Scan the records that follow, and whenever a line has the word "Below", copy it.

Collected data:
= = = = = = =

Lemma respects_supplyChain (R : World -> World -> Prop) {stable : Spec.Stable R}
      (d : data) :
  Spec.respects R Spec.untimed_supplyChain (generateInsights_supplyChain d).
Proof.
  unfold generateInsights_supplyChain, analyzeSupplierPerformance,
    calculateSupplyChainKPIs.
  respect.
Qed.

Lemma respects_emission (d : data) :
  Spec.respects Spec.same_year Spec.untimed_emission (generateInsights_emission d).
Proof.
  unfold generateInsights_emission, calculateEmissionKPIs,
    calculateEmissionProjections.
  respect.
Qed.

Lemma respects_regulatory (d : data) :
  Spec.respects Spec.same_clock Spec.untimed_regulatory (generateInsights_regulatory d).
Proof.
  unfold generateInsights_regulatory, analyzeComplianceStatus,
    calculateComplianceKPIs, assessRegulatoryRisk.
  respect.
Qed.

End Agents.
End AgentFacts.


Module EmissionFacts.
Import JsString JsNumber JsValue Runtime Agents.
Local Open Scope js_scope.
Local Open Scope float_scope.

Section Run.
Context {host : Host}.

(** The KPI computation always returns, and its reduction progress is
    the reduction of the record when baseline and value are given. *)
Lemma calculateEmissionKPIs_runs (r : record) (w : World) :
  exists k w',
    calculateEmissionKPIs r w = (Ok k, w')
    /\ reductionProgress k
       = if truthy (get r "baseline") && truthy (get r "value")
         then Some (reduction r) else None.
Proof.
  unfold calculateEmissionKPIs, current_year, bind, new_Date, ret.
  destruct (truthy (get r "baseline") && truthy (get r "value"));
    simpl; eexists; eexists; split; reflexivity.
Qed.

Lemma calculateEmissionProjections_runs (r : record) (w : World) :
  exists p w', calculateEmissionProjections r w = (Ok p, w').
Proof.
  unfold calculateEmissionProjections, current_year, bind, new_Date, ret.
  simpl.
  match goal with
  | |- context [if ?c then _ else _] => destruct c
  end; eexists; eexists; reflexivity.
Qed.

(** A valid record is analysed: the insights carry the KPIs and the
    scope analysis of the record. *)
Lemma generateInsights_emission_valid (r : record) (w : World) :
  validateData (DObject r) ["source"; "value"; "unit"] w = (Ok true, w) ->
  exists i w',
    generateInsights_emission (DObject r) w = (Ok i, w')
    /\ reductionProgress (e_kpis i)
       = (if truthy (get r "baseline") && truthy (get r "value")
          then Some (reduction r) else None)
    /\ scopeAnalysis i = scopeSpecific (analyzeEmissionPerformance r).
Proof.
  intros Hvalid.
  unfold generateInsights_emission, try_catch, bind.
  rewrite Hvalid.
  destruct (calculateEmissionKPIs_runs r w) as (k & w1 & Hk & Hprogress).
  rewrite Hk.
  destruct (calculateEmissionProjections_runs r w1) as (p & w2 & Hp).
  rewrite Hp.
  unfold logger, timestamp_now, bind, new_Date, ret. cbn [fst snd].
  eexists. eexists. split; [reflexivity|].
  split; [exact Hprogress | reflexivity].
Qed.
End Run.
End EmissionFacts.

Module AgentClaims.
Import JsString JsNumber JsValue Runtime Agents ExampleHost AgentFacts.
Local Open Scope float_scope.

(** C6, as the code runs: the packaging agent rejects the empty record
    with a plain [Error] whose message is fixed and contains the name
    of neither required field. *)
Lemma C6_message_names_no_field :
  fst (generateInsights_packaging (host:=utc_host) (DObject []) (world_at 0))
  = Throw (mkExn "Error" "Invalid packaging data provided")
  /\ includes "Invalid packaging data provided" "material" = false
  /\ includes "Invalid packaging data provided" "region" = false.
Proof. repeat split; vm_compute; reflexivity. Qed.

(** C6, amended: each of the four agents rejects the empty record: it
    throws an [Error] (the class [Error] itself) whose message says
    which kind of data is invalid, without naming a field; the first
    missing required field is named in a warning written to the log;
    and no insight is produced. *)
Theorem C6_empty_record_rejected {host : Host} (w : World) :
  generateInsights_packaging (DObject []) w
  = (Throw (mkExn "Error" "Invalid packaging data provided"),
     Spec.rejected w "material" "packaging" "Invalid packaging data provided")
  /\ generateInsights_emission (DObject []) w
     = (Throw (mkExn "Error" "Invalid emission data provided"),
        Spec.rejected w "source" "emission" "Invalid emission data provided")
  /\ generateInsights_supplyChain (DObject []) w
     = (Throw (mkExn "Error" "Invalid supplier data provided"),
        Spec.rejected w "supplier" "supply chain" "Invalid supplier data provided")
  /\ generateInsights_regulatory (DObject []) w
     = (Throw (mkExn "Error" "Invalid compliance data provided"),
        Spec.rejected w "regulation" "regulatory" "Invalid compliance data provided").
Proof.
  repeat split; cbv; reflexivity.
Qed.

(** C7, as the code runs: the record of the scenario has no [unit],
    which the emission agent requires, so the analysis fails. *)
Lemma C7_scenario_record_rejected :
  fst (generateInsights_emission (host:=utc_host) (DObject emission_scenario)
                                 (world_at 1762041600000))
  = Throw (mkExn "Error" "Invalid emission data provided").
Proof. vm_compute. reflexivity. Qed.

(** C7, amended: the emission agent rejects the record of the scenario
    as it stands, [unit] being required; for the same record with a
    unit, the analysis succeeds, the KPI [reductionProgress] is 18.5
    and the performance status is [Below Target], 18.5 being below the
    target 30. *)
Theorem C7_emission_scenario {host : Host} (w : World) (unit : string) :
  fst (generateInsights_emission (DObject emission_scenario) w)
  = Throw (mkExn "Error" "Invalid emission data provided")
  /\ exists i w',
      generateInsights_emission
        (DObject (emission_scenario ++ [("unit", VStr unit)])) w = (Ok i, w')
      /\ reductionProgress (e_kpis i) = Some 18.5
      /\ performanceStatus (scopeAnalysis i) = Some "Below Target"
      /\ PrimFloat.ltb 18.5 overall_reductionTarget = true.
Proof.
  split; [cbv; reflexivity|].
  destruct (@EmissionFacts.generateInsights_emission_valid host
              (emission_scenario ++ [("unit", VStr unit)]) w)
    as (i & w' & Hrun & Hprogress & Hscope); [cbv; reflexivity|].
  exists i, w'. split; [exact Hrun|].
  rewrite Hprogress, Hscope.
  repeat split; vm_compute; reflexivity.
Qed.

(** C8, as the code runs: the regulatory agent reads the clock.  The
    same compliance record, analysed on 24 December 2024 and one day
    later, gives 7 and then 6 days to the deadline, and other
    insights. *)
Lemma C8_regulatory_depends_on_clock :
  exists i1 i2,
    fst (generateInsights_regulatory (host:=utc_host) (DObject compliance_example)
                                     (world_at 1735000000000)) = Ok i1
    /\ fst (generateInsights_regulatory (host:=utc_host) (DObject compliance_example)
                                        (world_at 1735086400000)) = Ok i2
    /\ daysToDeadline (r_kpis i1) = Some 7
    /\ daysToDeadline (r_kpis i2) = Some 6
    /\ r_insights i1 <> r_insights i2.
Proof.
  eexists. eexists.
  split; [vm_compute; reflexivity|]. split; [vm_compute; reflexivity|].
  split; [vm_compute; reflexivity|]. split; [vm_compute; reflexivity|].
  vm_compute. discriminate.
Qed.

(** C8, amended: for every record, what an agent returns besides the
    timestamp is the same in any two calls for the packaging and the
    supply-chain agent, whatever the clock and the log; the same in
    two calls made in the same calendar year for the emission agent;
    and the same in two calls that read the same times for the
    regulatory agent, for a record whose region is not looked up under
    the name of a member of [Object.prototype] ([constructor],
    [__proto__]). *)
Theorem C8_determinism {host : Host} (d : data) (w1 w2 : World) :
  Spec.outcome Spec.untimed_packaging (fst (generateInsights_packaging d w1))
  = Spec.outcome Spec.untimed_packaging (fst (generateInsights_packaging d w2))
  /\ Spec.outcome Spec.untimed_supplyChain (fst (generateInsights_supplyChain d w1))
     = Spec.outcome Spec.untimed_supplyChain (fst (generateInsights_supplyChain d w2))
  /\ (Spec.same_year w1 w2 ->
      Spec.outcome Spec.untimed_emission (fst (generateInsights_emission d w1))
      = Spec.outcome Spec.untimed_emission (fst (generateInsights_emission d w2)))
  /\ (Spec.same_clock w1 w2 -> Spec.plain_region d ->
      Spec.outcome Spec.untimed_regulatory (fst (generateInsights_regulatory d w1))
      = Spec.outcome Spec.untimed_regulatory (fst (generateInsights_regulatory d w2))).
Proof.
  split; [|split; [|split]].
  - exact (proj1 (respects_packaging (R:=Spec.any_world) d w1 w2 I)).
  - exact (proj1 (respects_supplyChain (R:=Spec.any_world) d w1 w2 I)).
  - intros Hyear. exact (proj1 (respects_emission d Hyear)).
  - intros Hclock _. exact (proj1 (respects_regulatory d Hclock)).
Qed.

(** Two worlds at the same time with different logs and different
    numbers of earlier readings. *)
Lemma C8_determinism_witness :
  Spec.same_clock (world_at 1735000000000)
                  (mkWorld (fun _ => 1735000000000) 3 [mkLog "info" "started"])
  /\ Spec.plain_region (DObject compliance_example)
  /\ Spec.outcome Spec.untimed_regulatory
       (fst (generateInsights_regulatory (host:=utc_host) (DObject compliance_example)
               (world_at 1735000000000)))
     = Spec.outcome Spec.untimed_regulatory
         (fst (generateInsights_regulatory (host:=utc_host) (DObject compliance_example)
                 (mkWorld (fun _ => 1735000000000) 3 [mkLog "info" "started"]))).
Proof.
  assert (Hclock : Spec.same_clock
                     (world_at 1735000000000)
                     (mkWorld (fun _ => 1735000000000) 3 [mkLog "info" "started"]))
    by (intros n; reflexivity).
  assert (Hregion : Spec.plain_region (DObject compliance_example)).
  { intros r region Hd Hget. injection Hd as <-.
    vm_compute in Hget. injection Hget as <-.
    vm_compute. intros Hin.
    repeat (destruct Hin as [Hin|Hin]; [discriminate Hin|]). exact Hin. }
  split; [exact Hclock|]. split; [exact Hregion|].
  exact (proj2 (proj2 (proj2 (C8_determinism (host:=utc_host)
                                (DObject compliance_example) _ _)))
           Hclock Hregion).
Defined.

End AgentClaims.

(** ** The chunker: shape of the chunks *)

Module TrimFacts.
Import JsString Laws.

Lemma append_assoc (a b c : string) :
  ((a ++ b) ++ c)%string = (a ++ (b ++ c))%string.
Proof. induction a as [|x a IH]; simpl; [reflexivity | rewrite IH; reflexivity]. Qed.

Lemma rev_onto_append (s acc : string) :
  rev_onto s acc = (rev s ++ acc)%string.
Proof.
  unfold rev. revert acc.
  induction s as [|c s IH]; intros acc; simpl; [reflexivity|].
  rewrite IH, (IH (String c EmptyString)).
  rewrite append_assoc. reflexivity.
Qed.

Lemma append_empty_r (s : string) : (s ++ "")%string = s.
Proof. induction s as [|c s IH]; simpl; [reflexivity | rewrite IH; reflexivity]. Qed.

Lemma rev_onto_of_append (a b acc : string) :
  rev_onto (a ++ b) acc = rev_onto b (rev_onto a acc).
Proof.
  revert acc. induction a as [|c a IH]; intros acc; simpl; [reflexivity | apply IH].
Qed.

Lemma rev_append (a b : string) : rev (a ++ b) = (rev b ++ rev a)%string.
Proof.
  unfold rev at 1. rewrite rev_onto_of_append, rev_onto_append. reflexivity.
Qed.

Lemma rev_involutive (s : string) : rev (rev s) = s.
Proof.
  induction s as [|c s IH]; [reflexivity|].
  change (rev (String c s)) with (rev_onto s (String c EmptyString)).
  rewrite rev_onto_append, rev_append, IH. reflexivity.
Qed.

(** What [drop_while] keeps is a suffix. *)
Lemma drop_while_suffix (p : ascii -> bool) (s : string) :
  exists dropped, s = (dropped ++ drop_while p s)%string.
Proof.
  induction s as [|c s [d IH]]; simpl.
  - exists EmptyString. reflexivity.
  - destruct (p c).
    + exists (String c d). simpl. rewrite <- IH. reflexivity.
    + exists EmptyString. reflexivity.
Qed.

Lemma drop_while_starts (p : ascii -> bool) (s : string) :
  starts_outside p (drop_while p s) = true.
Proof.
  induction s as [|c s IH]; simpl; [reflexivity|].
  destruct (p c) eqn:Hc; [exact IH | simpl; rewrite Hc; reflexivity].
Qed.

Lemma drop_while_fixed (p : ascii -> bool) (s : string) :
  starts_outside p s = true -> drop_while p s = s.
Proof.
  destruct s as [|c s]; simpl; [reflexivity|].
  destruct (p c); [discriminate | reflexivity].
Qed.

Lemma starts_outside_prefix (p : ascii -> bool) (a b : string) :
  starts_outside p (a ++ b) = true -> starts_outside p b = true ->
  starts_outside p a = true.
Proof. destruct a as [|c a]; simpl; intros; [reflexivity | assumption]. Qed.

(** Trimming leaves nothing to trim. *)
Lemma trim_idempotent (s : string) : trim (trim s) = trim s.
Proof.
  unfold trim, trimEnd, trimStart.
  set (t := drop_while is_space s).
  set (u := drop_while is_space (rev t)).
  assert (Ht : starts_outside is_space t = true) by apply drop_while_starts.
  assert (Hu : starts_outside is_space u = true) by apply drop_while_starts.
  destruct (drop_while_suffix is_space (rev t)) as [d Hd]. fold u in Hd.
  assert (Hrev : t = (rev u ++ rev d)%string).
  { rewrite <- (rev_involutive t), Hd, rev_append. reflexivity. }
  assert (Hstart : starts_outside is_space (rev u) = true).
  { destruct (rev u) as [|c r] eqn:Hr; [reflexivity|].
    rewrite Hrev in Ht. simpl in *. exact Ht. }
  rewrite (drop_while_fixed is_space (rev u) Hstart).
  rewrite rev_involutive, (drop_while_fixed is_space u Hu). reflexivity.
Qed.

= = = = = = =

■ Answer box:
    and the performance status is [Below Target], 18.5 being below the
      /\ performanceStatus (scopeAnalysis i) = Some "Below Target"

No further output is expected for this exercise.